全く心に無い事を言っているわけではないけれど、この電話が相葉先生との最後だと思ったからこそ、言える事だった。



「先生?」

ふざけるのをやめて、私が先生に呼びかけると、


「うん?」

相葉先生の、そんな穏やかな返事を聞いて、私は一旦呼吸を整えた。



“これが先生との最後”


そう思えば思う程、今にも声を上げて泣き出しそうになってたから―…



でも、乗り越えなくちゃいけない。


乗り越えなくては―…




「…先生、幸せになってね。」


そう言った途端、涙がいくつもいくつも零れ落ちた。


ここに来てから、数え切れない程の涙が頬を伝っただろう。



「絶対、絶対、幸せになってね。」



“幸せになってほしい”


その思いに嘘はない。


幸せになって欲しいと、心から思っていた。


出来る事なら、先生と一緒に幸せになりたかった―…




涙は止まらず、むしろ先程よりもひどく泣けてきて、


堪えきれなくなった私は少しだけ鼻をすすったけれど、ごまかすようにまた小さく笑い、もう一度繰り返した。
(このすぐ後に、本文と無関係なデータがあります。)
(* ===== verification/PmrMap.v ===== *)
(** [std::pmr::map<int, std::pmr::string>] over [MemoryResource], as
    src/examples/stl_integration.cpp uses it: every entry is a node that the resource
    allocates, with the key and the string built in it.  The links of the tree, which
    only the library reads, are bytes of the node that are left alone, and a short
    string allocates nothing. *)

From Stdlib Require Import Strings.String.
From stdpp Require Import gmap.
From iris.proofmode Require Import proofmode.
From S2P Require Import Prelude.
From S2P Require Import HeapProp.
From S2P Require Import Memory.
From S2P Require Import Logic.
From S2P Require Import StdString.
From S2P Require Import Prog.
From S2P Require Import Config.
From S2P Require Import DebugLayer.
From S2P Require Import AllocatorImpl.
From S2P Require Import AllocatorInv.
From S2P Require Import Allocate.
From S2P Require Import Deallocate.
From S2P Require Import Allocator.
From S2P Require Import Facade.
From S2P Require Import MemoryResource.

Open Scope Z_scope.

(** The bytes of the links in front of the entry are the library's choice. *)
Class TreeNodes := { node_links : Z }.
Class TreeNodesLaws `{!TreeNodes} := { node_links_ok : 0 ≤ node_links < 2 ^ 20 ∧ node_links mod 8 = 0 }.

(** The object: the resource (by its address), and the nodes by their keys. *)
Record pmr_map := MkMap { resource : Z; nodes : list (Z * Z) }.
Definition map_make (r : Z) : pmr_map := MkMap r [].
Fixpoint find_node (ns : list (Z * Z)) (k : Z) : option Z :=
  match ns with
  | [] => None
  | (k', p) :: ns => if k =? k' then Some p else find_node ns k
  end.

Section map.
Context `{HOS : !OS} `{HN : !TreeNodes} `{HSS : !StdString} (fuel : nat) (tid : Z).

Definition alignof_node : Z := 8.
Definition sizeof_node : Z := node_links + 8 + string_size.
Definition node_key (p : Z) : Z := p + node_links.
Definition node_string (p : Z) : Z := p + node_links + 8.

Definition node_free (p : Z) : prog Allocator () :=
  _ ← io (string_destroy (node_string p)); do_deallocate tid p sizeof_node alignof_node.
(** The entry is built in a new node, which is dropped when the key is there already. *)
Definition emplace (m : pmr_map) (k : Z) (s : string) : prog Allocator (option pmr_map) :=
  p ← do_allocate fuel tid sizeof_node alignof_node;
  match p with
  | None => mret None
  | Some p =>
      _ ← io (store 4 (node_key p) k;; string_construct (node_string p) s);
      match find_node (nodes m) k with
      | Some _ => _ ← node_free p; mret (Some m)
      | None => mret (Some (MkMap (resource m) ((k, p) :: nodes m)))
      end
  end.
(** [at]: [None] is [std::out_of_range]. *)
Definition map_at (m : pmr_map) (k : Z) : prog Allocator (option string) :=
  match find_node (nodes m) k with
  | None => mret None
  | Some p => s ← io (string_read (node_string p)); mret (Some s)
  end.
Fixpoint nodes_free (ns : list (Z * Z)) : prog Allocator () :=
  match ns with
  | [] => mret ()
  | (_, p) :: ns => _ ← node_free p; nodes_free ns
  end.
Definition map_destroy (m : pmr_map) : prog Allocator () := nodes_free (nodes m).
End map.

Section proofs.
Context `{HOS : !OS, HL : !OSLaws} `{HN : !TreeNodes, HNL : !TreeNodesLaws} `{HSS : !StdString} (fuel : nat) (tid : Z).
Implicit Types (w : AllocatorImpl) (L B : gmap Z alloc) (k p : Z) (s : string) (kvs : list (Z * string)).

(** A node with its entry; the nodes of a map, and the blocks they are. *)
Definition node_holds p k s (a : alloc) : heapPropI :=
  ⌜p ≠ 0 ∧ a_size a = sizeof_node⌝ ∗ raw p node_links ∗ node_key p ↦32 k ∗ raw (node_key p + 4) 4 ∗
  string_at (node_string p) s ∗ guard_res p a front_guard rear_guard.
Fixpoint nodes_hold (ns : list (Z * Z)) kvs B : heapPropI :=
  match ns, kvs with
  | [], [] => ⌜B = ∅⌝
  | (k, p) :: ns, (k', s) :: kvs => ∃ a B', ⌜k = k' ∧ B = <[p := a]> B' ∧ B' !! p = None ∧ StdStringLaws s⌝ ∗
      node_holds p k s a ∗ nodes_hold ns kvs B'
  | _, _ => False
  end.
Definition map_holds (m : pmr_map) kvs B : heapPropI := nodes_hold (nodes m) kvs B.
Lemma map_make_holds r : ⊢ map_holds (map_make r) [] ∅.
Proof. by iPureIntro. Qed.
Lemma sizeof_node_ok s : StdStringLaws s → 0 < sizeof_node ≤ kMaxRequest ∧ request sizeof_node = sizeof_node.
Proof.
  intros Hs. destruct string_size_ok as [? _], node_links_ok as [? _]. unfold sizeof_node, request.
  change kMaxRequest with (2 ^ 46). rewrite (proj2 (Z.eqb_neq _ _)); lia.
Qed.
Lemma node_raw p s :
  StdStringLaws s → raw p sizeof_node ⊣⊢ raw p node_links ∗ raw (node_key p) 4 ∗ raw (node_key p + 4) 4 ∗ raw (node_string p) string_size.
Proof.
  intros Hs. destruct string_size_ok as [? _], node_links_ok as [? _]. unfold sizeof_node, node_key, node_string.
  replace (node_links + 8 + string_size) with (node_links + (4 + (4 + string_size))) by lia.
  rewrite !raw_split; [|lia..]. by replace (p + node_links + 4 + 4) with (p + node_links + 8) by lia.
Qed.
Lemma wpp_node_free p k s a w L Φ :
  StdStringLaws s → abortOnError (cfg_of w) = false → L !! p = None →
  impl_inv w (<[p := a]> L) ∗ node_holds p k s a ∗ (∀ w', ⌜cfg_of w' = cfg_of w⌝ -∗ impl_inv w' L -∗ Φ () (owning w')) ⊢
  wpp (node_free tid p) (owning w) Φ.
Proof.
  intros Hs Hab Hp. iIntros "(HI & ([%Hp0 %Ha] & Hl & Hk & Hpad & Hs & Hg) & HΦ)". iApply wpp_bind. iApply wpp_io.
  iApply wp_string_destroy. iFrame "Hs". iIntros "Hs".
  iApply (wpp_handle_deallocate tid p a front_guard rear_guard w (<[p := a]> L)); [apply lookup_insert_eq|done|].
  iFrame "HI Hg". iSplitL "Hl Hk Hpad Hs".
  - rewrite Ha (node_raw _ s). iFrame "Hl Hpad Hs". by iApply (word_raw 4).
  - iIntros (w' [Hc _]) "HI". iApply ("HΦ" with "[//]"). by rewrite delete_insert_id.
Qed.
(** A node in which the entry has been built. *)
Lemma wp_node_build p k s a Q :
  StdStringLaws s → 0 ≤ k < 2 ^ 32 → p ≠ 0 → p mod 8 = 0 → a_size a = sizeof_node →
  raw p sizeof_node ∗ guard_res p a front_guard rear_guard ∗ (node_holds p k s a -∗ Q ()) ⊢
  wp (store 4 (node_key p) k;; string_construct (node_string p) s) Q.
Proof.
  intros Hs Hk Hp Hm Ha. iIntros "(Hraw & Hg & HQ)". destruct node_links_ok as [_ Hl].
  assert (node_key p mod 8 = 0) as Hkey by (unfold node_key; by rewrite -Zplus_mod_idemp_l Hm).
  assert (node_string p mod 8 = 0) as Hstr by (unfold node_string; by rewrite -Zplus_mod_idemp_l Hkey).
  rewrite (node_raw _ s). iDestruct "Hraw" as "(Hlinks & Hkey & Hpad & Hs)".
  iApply wp_bind. iApply wp_store_raw; [cbn; lia|align_lia|]. iFrame "Hkey". iIntros "Hkey".
  iApply wp_string_construct; [done|]. iFrame "Hs". iIntros "Hs". iApply "HQ". iFrame. done.
Qed.
Lemma nodes_hold_keys ns kvs B : nodes_hold ns kvs B ⊢ ⌜ns.*1 = kvs.*1⌝.
Proof.
  revert kvs B. induction ns as [|[k p] ns IH]; intros [|[k' s] kvs] B; cbn; try (iIntros "H"; by iDestruct "H" as %?).
  iIntros "(%a & %B' & (-> & _) & _ & H)". by iDestruct (IH with "H") as %->.
Qed.
Lemma find_node_None ns k : find_node ns k = None ↔ k ∉ ns.*1.
Proof.
  induction ns as [|[k' p] ns IH]; cbn; [set_solver|]. destruct (Z.eqb_spec k k') as [->|Hne]; [set_solver|].
  rewrite IH. set_solver.
Qed.
(** What [emplace] leaves: the map with the entry unless the key was there, or the map
    as it was, because the system refused memory. *)
Definition emplaced (m : pmr_map) kvs k s B w L (r : option pmr_map) (h : Allocator) : heapPropI :=
  ∃ w', ⌜h = owning w' ∧ cfg_of w' = cfg_of w⌝ ∗
  match r with
  | None => ⌜os_refused⌝ ∗ impl_inv w' (B ∪ L) ∗ map_holds m kvs B
  | Some m' => ∃ B', ⌜resource m' = resource m ∧ B' ##ₘ L⌝ ∗ impl_inv w' (B' ∪ L) ∗
      map_holds m' (if decide (k ∈ kvs.*1) then kvs else (k, s) :: kvs) B'
  end.
Lemma wpp_emplace m kvs k s B w L Φ :
  StdStringLaws s → 0 ≤ k < 2 ^ 32 → abortOnError (cfg_of w) = false → B ##ₘ L →
  impl_inv w (B ∪ L) ∗ map_holds m kvs B ∗ (∀ r h, emplaced m kvs k s B w L r h -∗ Φ r h) ⊢
  wpp (emplace (S fuel) tid m k s) (owning w) Φ.
Proof.
  intros Hs Hk Hab Hd. iIntros "(HI & Hm & HΦ)". destruct (sizeof_node_ok s Hs) as [Hsz Hreq].
  iApply wpp_bind. iApply (wpp_do_allocate fuel tid sizeof_node alignof_node w (B ∪ L)).
  { change kMaxRequest with (2 ^ 46) in Hsz. unfold in64. rewrite W64_eq. lia. }
  { by exists 3. }
  { done. }
  iFrame "HI". rewrite /resource_post Hreq. iIntros ([p|] h) "H".
  2: { iDestruct "H" as (w' e (->&He&Hc&_)) "HI". iApply wpp_ret. iApply "HΦ". iExists w'. iFrame. iPureIntro.
    split; [done|]. destruct He as [[_ ?]|(_&_&?)]; [lia|done]. }
  iDestruct "H" as (w1 a (->&Hp&Hnone&Hmod&Ha&[Hc1 _])) "(HI & Hraw & Hg)". iDestruct (nodes_hold_keys with "Hm") as %Hkeys.
  iApply wpp_bind. iApply wpp_io. iApply (wp_node_build p k s a); [done..|]. iFrame "Hraw Hg". iIntros "Hnode".
  destruct (find_node (nodes m) k) as [q|] eqn:Hf.
  - iApply wpp_bind. iApply (wpp_node_free p k s a w1 (B ∪ L)); [by rewrite ?Hc1..|]. iFrame "HI Hnode".
    iIntros (w2 Hc2) "HI". iApply wpp_ret. iApply "HΦ". iExists w2. iSplit; [iPureIntro; split; [done|by rewrite Hc2]|].
    iExists B. rewrite decide_True. { by iFrame. }
    rewrite -Hkeys. destruct (decide (k ∈ (nodes m).*1)) as [|Hn]; [done|]. apply find_node_None in Hn. congruence.
  - iApply wpp_ret. iApply "HΦ". iExists w1. iSplit; [done|]. iExists (<[p := a]> B).
    apply lookup_union_None in Hnone as [HpB HpL]. rewrite decide_False; [|rewrite -Hkeys; by apply find_node_None].
    rewrite -insert_union_l. iFrame "HI". iSplit; [iPureIntro; split; [done|by apply map_disjoint_insert_l]|].
    unfold map_holds. cbn [nodes nodes_hold]. iExists a, B. by iFrame.
Qed.
(** A new key. *)
Lemma emplaced_new m kvs k s B w L m' h :
  k ∉ kvs.*1 → emplaced m kvs k s B w L (Some m') h ⊢
  ∃ w' B', ⌜h = owning w' ∧ cfg_of w' = cfg_of w ∧ B' ##ₘ L⌝ ∗ impl_inv w' (B' ∪ L) ∗ map_holds m' ((k, s) :: kvs) B'.
Proof.
  iIntros (Hk) "(%w' & [-> %Hc] & %B' & [_ %Hd] & HI & Hm)". rewrite decide_False //. iExists w', B'. by iFrame.
Qed.
(** Looking an entry up. *)
Lemma nodes_hold_lookup ns kvs B i k s p :
  find_node ns k = Some p → kvs !! i = Some (k, s) → NoDup kvs.*1 →
  nodes_hold ns kvs B ⊢ string_at (node_string p) s ∗ ⌜StdStringLaws s⌝ ∗ (string_at (node_string p) s -∗ nodes_hold ns kvs B).
Proof.
  revert kvs B i. induction ns as [|[k' p'] ns IH]; intros [|[k2 s2] kvs] B i Hf Hi Hnd; try (by iIntros "[]"); [done|].
  cbn in Hnd. apply NoDup_cons in Hnd as [Hnew Hnd]. iIntros "(%a & %B' & (-> & % & % & %Hs2) & Hn & H)".
  cbn in Hf. destruct (Z.eqb_spec k k2) as [<-|Hne].
  - injection Hf as ->. assert (s2 = s) as ->.
    { destruct i as [|i]; [by injection Hi|]. destruct Hnew. cbn in Hi. apply list_elem_of_lookup. exists i. by rewrite list_lookup_fmap Hi. }
    iDestruct "Hn" as "(%Hn & Hl & Hk & Hpad & $ & Hg)". iSplit; [done|]. iIntros "Hs". iExists a, B'. iFrame. done.
  - destruct i as [|i]; [injection Hi; congruence|]. iDestruct (IH kvs B' i with "H") as "($ & $ & H)"; [done..|].
    iIntros "Hs". iExists a, B'. iFrame "Hn". iSplit; [done|]. by iApply "H".
Qed.
Lemma wpp_map_at m kvs i k s B h Φ :
  kvs !! i = Some (k, s) → NoDup kvs.*1 →
  map_holds m kvs B ∗ (map_holds m kvs B -∗ Φ (Some s) h) ⊢ wpp (map_at m k) h Φ.
Proof.
  intros Hi Hnd. iIntros "[Hm HΦ]". iDestruct (nodes_hold_keys with "Hm") as %Hkeys. unfold map_at.
  destruct (find_node (nodes m) k) as [p|] eqn:Hf.
  - iDestruct (nodes_hold_lookup with "Hm") as "(Hs & %Hs & Hm)"; [done..|]. iApply wpp_bind. iApply wpp_io.
    iApply wp_string_read. iFrame "Hs". iIntros "Hs". iApply wpp_ret. iApply "HΦ". by iApply "Hm".
  - apply find_node_None in Hf. destruct Hf. rewrite Hkeys. apply list_elem_of_lookup. exists i. by rewrite list_lookup_fmap Hi.
Qed.
(** The destructor gives the nodes back. *)
Lemma wpp_nodes_free ns kvs B w L Φ :
  abortOnError (cfg_of w) = false → B ##ₘ L →
  impl_inv w (B ∪ L) ∗ nodes_hold ns kvs B ∗ (∀ w', ⌜cfg_of w' = cfg_of w⌝ -∗ impl_inv w' L -∗ Φ () (owning w')) ⊢
  wpp (nodes_free tid ns) (owning w) Φ.
Proof.
  revert kvs B w Φ. induction ns as [|[k p] ns IH]; intros [|[k' s] kvs] B w Φ Hab Hd; iIntros "(HI & Hn & HΦ)"; cbn [nodes_hold nodes_free];
    try (by iDestruct "Hn" as %?).
  { iDestruct "Hn" as %->. rewrite map_empty_union. iApply wpp_ret. by iApply ("HΦ" with "[//]"). }
  iDestruct "Hn" as (a B' (<-&->&Hp&Hs)) "[Hn H]". apply map_disjoint_insert_l in Hd as [HpL Hd].
  rewrite -insert_union_l. iApply wpp_bind. iApply (wpp_node_free p k s a w (B' ∪ L)); [done..|by apply lookup_union_None|].
  iFrame "HI Hn". iIntros (w1 Hc1) "HI". iApply (IH kvs B' w1); [by rewrite Hc1|done|]. iFrame. iIntros (w2 Hc2) "HI".
  iApply ("HΦ" with "[%] HI"). by rewrite Hc2.
Qed.
Lemma nodes_hold_size ns kvs B : nodes_hold ns kvs B ⊢ ⌜size B = length kvs⌝.
Proof.
  revert kvs B. induction ns as [|[k p] ns IH]; intros [|[k' s] kvs] B; cbn [nodes_hold]; try (iIntros "H"; by iDestruct "H" as %?).
  - iIntros (->). by rewrite map_size_empty.
  - iIntros "(%a & %B' & (_ & -> & %Hp & _) & _ & H)". iDestruct (IH with "H") as %Hsz. by rewrite map_size_insert_None // Hsz.
Qed.
End proofs.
「先生、幸せになってね。絶対幸せになってね。約束だよ…?」


最後の方は完全に涙声になってたような気がする。


相葉先生は私の様子を察したのだろう。



「ありがとう…河原も幸せになれ…。」


そう、先生の静かな返事が聞こえた。



「…はい…。」



私は消えてなくなりそうな程、小さな声で返事をした。